Mobility industry also enormously benefits from the sheer endless possibilities of 3D printing. Especially beneficial is 3D-printing for lightweight construction, since conventional methods require mold inserts for molded parts to be made of aluminum or steel, for example. More complex shapes are difficult to manufacture in this manner, leading to high expenses and lead times. Thanks to 3D-printers, mold inserts can be printed off quick and easy. There is no need for meter high coils of steel or aluminum and neither huge punches nor special tools, so the production is more flexible and cheaper. But not only lightweight components can be printed; the principle can be applied to all vehicle parts. Kevin and Lukas Czinger from Los Angeles want to revolutionize car manufacturing by 3D printing. They have already printed a complete sports car: the Czinger 21C. Production of this car is limited to 80 units, and it sells for around two million dollars. Moreover, the California-based startup has already received $600 million from investors to completely revamp the car production chain, which seems to be highly successful, as they already produce frames and suspensions for eight car brands, including sports car manufacturer Aston Martin. 
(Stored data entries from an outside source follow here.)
Record BlockStat := mkBlockStat { bsKey : Cid; bsSize : Z }.

(** What a reader gives, and its error *)
Definition Source : Type := string * option string.

(** What put does, in order *)
Inductive PutEv := PPinLock | PUnlock | PAdded (c : Cid) | PPinned (c : Cid) | PFlushed.

Record BW := mkBW { blocks : gmap Cid string; bpins : gset Cid; plog : list PutEv }.

Record BlockEnv := mkBlockEnv {
  (** cid.Codecs and multihash.Names *)
  Codecs : string → option N;
  mh_Names : string → option N;
  prefix_Sum : Prefix → string → res string Cid;
  AddBlock_err : Cid → option string;
  GetBlock_err : Cid → option string;
  Flush_err : option string;
  ResolvePath : string → res string Cid;
  rmEnv : RmEnv;
}.

Section block.
Context (E : BlockEnv).
Abbreviation A := (M BW string).

(** BlockPutOptions with Format, Hash and Pin *)
Definition BlockPutOptions (format : string) (MhType : N) (MhLength : Z) : res string Prefix :=
  let Codec := if decide (format = "") then
                 if decide (MhType ≠ SHA2_256 ∨ (MhLength ≠ -1 ∧ MhLength ≠ 32)%Z) then "protobuf" else "v0"
               else format in
  let Version := if decide (Codec = "v0" ∧ MhType = SHA2_256) then 0%N else 1%N in
  match Codecs E Codec with
  | None => Err ("unrecognized format: " +:+ Codec)
  | Some formatval =>
      if decide (Codec = "v0" ∧ (MhType ≠ SHA2_256 ∨ (MhLength ≠ -1 ∧ MhLength ≠ 32)%Z)) then
        Err "only sha2-255-32 is allowed with CIDv0"
      else Ok (mkPrefix Version formatval MhType MhLength)
  end.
This type of production might be a blueprint for car production of the future, as vehicle parts can be printed regionally and assembled locally, with lighter and stronger components. The CO2 footprint would be lower, as transport would be virtually eliminated. In addition, complete automation of the printing process would make supply bottlenecks, like we have experienced a lot due to the Corona pandemic, a thing of the past, and strikes would also no longer affect production cycle. 

What applies to automobiles, of course, also applies to other forms of mobility. Students at ETH Zurich have developed an e-motorcycle in just one year, from concept to first test. Their goal is to address the challenges of climate change and put a sustainable two-wheeler on the road that is energy efficient and thus offers a long purely electric range. This is achieved using a new type of twin-hub motor. In conventional motorcycles, around 80 percent of the energy is lost, especially at the front wheel, which is why most e-motorcycles have rather short ranges. To solve the problem, the ETH Zurich team integrated an additional electric motor into the front wheel, which serves as a generator to recuperate all the kinetic energy. This process dramatically increases the vehicle's efficiency. Most of the bike's parts were 3D printed, because with a small budget and a tight schedule, conventional methods were dropped from the beginning. Parts of the fairing were printed, as well as structural components like the foot pegs. "With 3D printing you can build more complex structures, which gives you the possibility to combine several functions into one part," says Tobias Oesch, technical manager of the project. 

Based on the above examples, you can see very clearly what an enormous impact 3D printing already has on our lives and will have in the near future. Mobility, construction, and fashion are just a small selection of the areas, where this technology is becoming more and more significant. By eliminating supply chains and reducing waste materials and energy consumption, 3D printing technology is not just an innovation, but an opportunity to make our world a little bit better and more sustainable.